And he shall speak great words against the most High, and shall wear out the saints of the most High, and think to change times and laws; and they shall be given into his hands until a time and times and the dividing of time. Daniel 7:25
Says Daniel, of the little horn, the papacy: "He shall think to change times and the law" (Daniel 7:25, R.V.). And Paul styled the same power the "man of sin," who was to exalt himself above God. One prophecy is a complement of the other. Only by changing God's law could the papacy exalt itself above God; whoever should understandingly keep the law as thus changed would be giving supreme honor to that power by which the change was made. Such an act of obedience to papal laws would be a mark of allegiance to the pope in the place of God.

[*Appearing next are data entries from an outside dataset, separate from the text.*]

(** * steam-mcp-server: the long-guide retrieval path of [fetch_steam_guide]

    A shallow embedding of [src/steam_mcp_server/server.py], lines 220-303:
    the tool that fetches a Steam Community guide, returns it whole when it
    is short, and otherwise runs a nearest-neighbour search over its
    sections.

    Python strings are [string]s (a character is an [ascii]; [len] counts
    characters).  A float32 distance is the rational it denotes, so NaN and
    the infinities are not values of the model, and the rounding of the
    float32 arithmetic inside the embedding model and the index is not
    modelled: distances are exact.  The external collaborators (the HTTP
    fetch and HTML parse, the sentence-embedding model, the FAISS flat index)
    are given as a [world], and every invocation of the embedding model
    or of the index is recorded in a trace of [event]s, which is the call
    count instrumentation. *)

From Stdlib Require Import String Ascii List ZArith QArith Qround Qabs.
From Stdlib Require Import Lia Lqa Bool DecimalString DecimalPos DecimalN.
From Stdlib Require Import Sorted Permutation.
Import ListNotations.

Close Scope Q_scope.
Open Scope string_scope.
Open Scope Z_scope.

(** ** Python values used by the tool *)

Module Py.

(** The newline character of the Python literals ["\n"]. *)
Definition nl : string := String "010"%char "".

(** [len(s)] for a string. *)
Definition len (s : string) : Z := Z.of_nat (String.length s).

(** [sep.join(parts)]. *)
Definition join (sep : string) (parts : list string) : string :=
  String.concat sep parts.

(** The result of evaluating an expression: a value, or a raised exception
    carrying the text that [str(e)] gives. *)
Inductive outcome (A : Type) : Type :=
| Ok (a : A)
| Raised (e : string).
Arguments Ok {A} a.
Arguments Raised {A} e.

(** [l[i]] on a Python list: a negative index counts from the end, and an
    index outside [-len(l) .. len(l)-1] raises IndexError. *)
Definition getitem {A : Type} (l : list A) (i : Z) : outcome A :=
  let n := Z.of_nat (List.length l) in
  let j := if i <? 0 then n + i else i in
  if (0 <=? j) && (j <? n) then
    match nth_error l (Z.to_nat j) with
    | Some a => Ok a
    | None => Raised "list index out of range"
    end
  else Raised "list index out of range".

(** The integer nearest to [q], ties going to the even neighbour: the
    rounding of Python's float formatting, which is exact on the value of
    the float. *)
Definition round_half_even (q : Q) : Z :=
  let n := Qfloor q in
  match Qcompare (q - inject_Z n) (1 # 2) with
  | Lt => n
  | Gt => n + 1
  | Eq => if Z.even n then n else n + 1
  end.

(** The character of a decimal digit. *)
Definition digit (d : Z) : ascii := ascii_of_nat (48 + Z.to_nat d).

(** The decimal numeral of a natural number, ["0"] for zero. *)
Definition decimal (z : Z) : string :=
  NilZero.string_of_uint (N.to_uint (Z.to_N z)).

(** The number of hundredths printed by [f"{x:.2f}"]. *)
Definition hundredths (q : Q) : Z := round_half_even (Qabs q * 100).

(** [f"{x:.2f}"]: sign, integer part, a point and two decimals. *)
Definition fmt2 (q : Q) : string :=
  let c := hundredths q in
  (match Qcompare q 0 with Lt => "-" | _ => "" end)
    ++ decimal (c / 100) ++ "."
    ++ String (digit ((c / 10) mod 10)) (String (digit (c mod 10)) "").

End Py.

Import Py.

(** ** Effects: a trace of external calls, and exceptions *)

(** A float32 vector, as the rationals its components denote. *)
Definition vec : Type := list Q.

Inductive event : Type :=
| EvEncode (texts : list string)      (* _embedding_model.encode(texts) *)
| EvIndexFlatL2 (dim : nat)           (* faiss.IndexFlatL2(dim) *)
| EvIndexAdd (count : nat)            (* index.add(vectors) *)
| EvIndexSearch (k : nat)             (* index.search(q, k) *)
| EvStderr (line : string).           (* print(..., file=sys.stderr) *)

Definition trace : Type := list event.

(** A computation that may raise and that appends to the trace. *)
Definition M (A : Type) : Type := trace -> outcome A * trace.

Definition ret {A : Type} (a : A) : M A := fun tr => (Ok a, tr).

Definition raise {A : Type} (e : string) : M A := fun tr => (Raised e, tr).

Definition bind {A B : Type} (m : M A) (k : A -> M B) : M B :=
  fun tr =>
    match m tr with
    | (Ok a, tr') => k a tr'
    | (Raised e, tr') => (Raised e, tr')
    end.

Definition emit (ev : event) : M unit := fun tr => (Ok tt, (tr ++ [ev])%list).

Definition lift {A : Type} (o : outcome A) : M A := fun tr => (o, tr).

Declare Scope py_scope.
Delimit Scope py_scope with py.
Notation "x <- m ;; k" := (bind m (fun x => k))
  (at level 100, m at next level, right associativity) : py_scope.
Notation "m ;;; k" := (bind m (fun _ => k))
  (at level 100, right associativity) : py_scope.
Open Scope py_scope.

(** [for x in xs: out.append(f(x))], stopping at the first exception. *)
Fixpoint for_each {A B : Type} (f : A -> M B) (xs : list A) : M (list B) :=
  match xs with
  | [] => ret []
  | x :: rest => y <- f x ;; ys <- for_each f rest ;; ret (y :: ys)
  end.

(** ** The FAISS flat index

    [faiss] is a third-party library; this is its [IndexFlatL2] as the tool
    uses it: exhaustive search by squared Euclidean distance.  A search for
    [k] neighbours fills exactly [k] result slots, nearest first, and [k] is
    not clamped to the number of stored vectors: a vector enters the result
    only if its distance is below [FLT_MAX], and a slot that no vector fills
    keeps the label [-1] and the distance [FLT_MAX].  The library does not
    document the order among equal distances; here the smaller label is
    first (the comparison [cmp2] of its result heap). *)

Module Faiss.

(** The largest finite float32. *)
Definition FLT_MAX : Q := inject_Z (2 ^ 128 - 2 ^ 104).

(** Squared Euclidean distance, computed exactly.  It is the float32 result
    of the library whenever every intermediate value is a float32, as for
    the small integers of the concrete vectors of this file. *)
Definition fvec_L2sqr (x y : vec) : Q :=
  fold_left (fun acc ab => (acc + (fst ab - snd ab) * (fst ab - snd ab))%Q)
            (combine x y) 0%Q.

Record IndexFlatL2 : Type := { d : nat; xb : list vec }.

Definition new (dim : nat) : IndexFlatL2 := {| d := dim; xb := [] |}.

Definition ntotal (index : IndexFlatL2) : nat := List.length (xb index).

Definition add (index : IndexFlatL2) (xs : list vec) : IndexFlatL2 :=
  {| d := d index; xb := (xb index ++ xs)%list |}.

(** One result slot: a distance and a label. *)
Definition hit : Type := (Q * Z)%type.

(** [cmp2]: smaller distance first, then smaller label. *)
Definition cmp2 (a b : hit) : bool :=
  match Qcompare (fst a) (fst b) with
  | Lt => true
  | Eq => snd a <? snd b
  | Gt => false
  end.

Fixpoint insert (h : hit) (l : list hit) : list hit :=
  match l with
  | [] => [h]
  | x :: r => if cmp2 h x then h :: x :: r else x :: insert h r
  end.

Fixpoint sort (l : list hit) : list hit :=
  match l with
  | [] => []
  | h :: r => insert h (sort r)
  end.

(** The vectors from label [j] on, each with its distance to [q]; those at
    [FLT_MAX] or beyond never enter the result. *)
Fixpoint candidates (j : Z) (q : vec) (ys : list vec) : list hit :=
  match ys with
  | [] => []
  | y :: r =>
      let dis := fvec_L2sqr q y in
      match Qcompare dis FLT_MAX with
      | Lt => (dis, j) :: candidates (j + 1) q r
      | _ => candidates (j + 1) q r
      end
  end.

(** The slots that vectors fill. *)
Definition knn (index : IndexFlatL2) (q : vec) (k : nat) : list hit :=
  firstn k (sort (candidates 0 q (xb index))).

(** [index.search(q, k)] for one query: the pairs of [distances[0]] and
    [indices[0]]. *)
Definition search (index : IndexFlatL2) (q : vec) (k : nat) : list hit :=
  let found := knn index q k in
  (found ++ repeat (FLT_MAX, -1) (k - List.length found))%list.

End Faiss.

(** ** The tool *)

Module Guide.

(** A [div.subSection.detailBox] of the guide page, with the text of its
    title element and of its body element when it has them. *)
Record box : Type := { title : option string; body : option string }.

(** What a call finds outside itself. *)
Record world : Type := {
  (* [faiss is not None]: the import at the top of the module succeeded *)
  faiss : bool;
  (* the GET of the guide page, [raise_for_status], and the parse: an
     exception, or the boxes of the [div.guide.subSections] container,
     [None] when the page has no such container *)
  get_guide : string -> outcome (option (list box));
  (* the sentence embedding of one text *)
  embed : string -> vec;
  (* the exception that [_embedding_model.encode] raises on a batch, if any *)
  encode_error : list string -> option string
}.

Definition threshold_chars : Z := 20000.
Definition top_k : nat := 5.

(** Lines 267-268: the title and a newline, if there is a title element,
    then the body text, if there is a body element. *)
Definition section_text (b : box) : string :=
  (match title b with Some t => t ++ nl | None => "" end)
    ++ (match body b with Some t => t | None => "" end).

(** Lines 260-269. *)
Definition extract_sections (boxes : list box) : list string :=
  map section_text boxes.

(** Line 271. *)
Definition full_text (sections : list string) : string :=
  join (nl ++ nl) sections.

(** [_embedding_model.encode(texts, convert_to_numpy=True)]: one row per
    text. *)
Definition encode (w : world) (texts : list string) : M (list vec) :=
  emit (EvEncode texts) ;;;
  match encode_error w texts with
  | Some e => raise e
  | None => ret (map (embed w) texts)
  end.

(** [embeddings.shape[1]]. *)
Definition shape1 (rows : list vec) : outcome nat :=
  match rows with
  | [] => Raised "tuple index out of range"
  | v :: _ => Ok (List.length v)
  end.

(** Lines 282-291: the result slots of the search for [query]. *)
Definition ranked (w : world) (sections : list string) (query : string)
  : M (list Faiss.hit) :=
  embeddings <- encode w sections ;;
  dim <- lift (shape1 embeddings) ;;
  emit (EvIndexFlatL2 dim) ;;;
  emit (EvIndexAdd (List.length embeddings)) ;;;
  let index := Faiss.add (Faiss.new dim) embeddings in
  q <- encode w [query] ;;
  q_emb <- lift (getitem q 0) ;;
  emit (EvIndexSearch top_k) ;;;
  ret (Faiss.search index q_emb top_k).

(** The index of lines 285-287, over the embeddings of the sections. *)
Definition built (w : world) (sections : list string) : Faiss.IndexFlatL2 :=
  Faiss.add (Faiss.new (List.length (embed w (hd "" sections))))
            (map (embed w) sections).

The papacy has attempted to change the law of God. The second commandment, forbidding image worship, has been dropped from the law, and the fourth commandment has been so changed as to authorize the observance of the first instead of the seventh day as the Sabbath. But papists urge, as a reason for omitting the second commandment, that it is unnecessary, being included in the first, and that they are giving the law exactly as God designed it to be understood. This cannot be the change foretold by the prophet. An intentional, deliberate change is presented: "He shall think to change the times and the law." The change in the fourth commandment exactly fulfills the prophecy. (The Great Controversy, 446)
Reflection: By claiming the authority to change God's law, the papal power sets itself above God. God's Law stands firm. No organization or person has the right to change what God has put in order.